Dr. Joachim Kreuzburg
Yes. I do have to say that we indeed have not made any such decisions at all. So therefore, I’m not able to answer the question because what we shared here with you and the market overall are some conceptual clarifications, but no specific plan. And therefore, for sure, no specific plan, how any hypothetical equity measure would be then transferred into debt reduction measures.
Markus Schmitt
Okay. Then 1 follow-up on the rating, please. Is a BBB flat rating for you enough? Do you aim for a higher rating or is that actually the sweet spot where you want to be?
Dr. Joachim Kreuzburg
We consider the BBB flat rating a very robust and healthy and good level for us. No other plans at this point. So the thoughts that we were sharing were really about an acceleration of the deleveraging beyond the strong impact that our organic cash flow generation will have on the deleveraging. And again, we would consider this to be a path for gaining more strategic flexibility, but not a path for shooting for a different rating.
Markus Schmitt
So basically removing the negative outlook would be fine for you from today’s perspective?
Dr.

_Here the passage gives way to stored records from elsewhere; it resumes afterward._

(* ===== verification/Diag.v ===== *)
(** What the program tells its operator: log lines (src/common/debug.c), the meaning of
    ICMP errors (src/common/icmpcode.c), sizes and speeds (src/common/print.c), and the
    dumps of the nametable (src/measured/nametable.c) and of the access control lists
    (src/measured/acl.c).

    A double is the real number it stands for: rounding is not modelled until printf()
    rounds to two digits. *)
From Stdlib Require Import QArith Qround Qpower Qfield.
From S2P Require Import Prelude CLib Address Nametable Acl Config Asn Print.
#[local] Open Scope Z_scope.

(** ** Log lines *)

Definition LOG_WARNING : Z := 4.
Definition LOG_INFO : Z := 6.
Definition LOG_DEBUG : Z := 7.
(** What vsnprintf() leaves of a message. *)
Definition log_buffer : nat := 1024.

Definition log_prefix (priority : Z) : cstr :=
  str (if priority =? 0 then "EMERG" else if priority =? 1 then "ALERT" else if priority =? 2 then "CRITICAL"
       else if priority =? 3 then "ERROR" else if priority =? 4 then "WARNING" else if priority =? 5 then "NOTICE"
       else if priority =? 6 then "INFO" else if priority =? 7 then "DEBUG" else "???").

Joachim Kreuzburg
That would be then possibly a result from that, yes.
Markus Schmitt
Okay, good.
Operator
Ladies and gentlemen, that was the last question. I would now I like to turn the conference back over to Dr. Joachim Kreuzburg for any closing remarks.
Dr. Joachim Kreuzburg
Yes, thank you very much for your interest in Sartorius. Very much appreciate it. Looking forward to our next conversation, I mean, there might be some in between. Investor Relations is always available for sure. Otherwise, I guess we will talk in late April again. Take care, all the best to everyone. Enjoy your weekends, bye.
Rene Faber
Take care, bye-bye.
Operator
Ladies and gentlemen, the conference is now over. Thank you for choosing Chorus Call and thank you for participating in the conference. You may now disconnect your lines. Goodbye.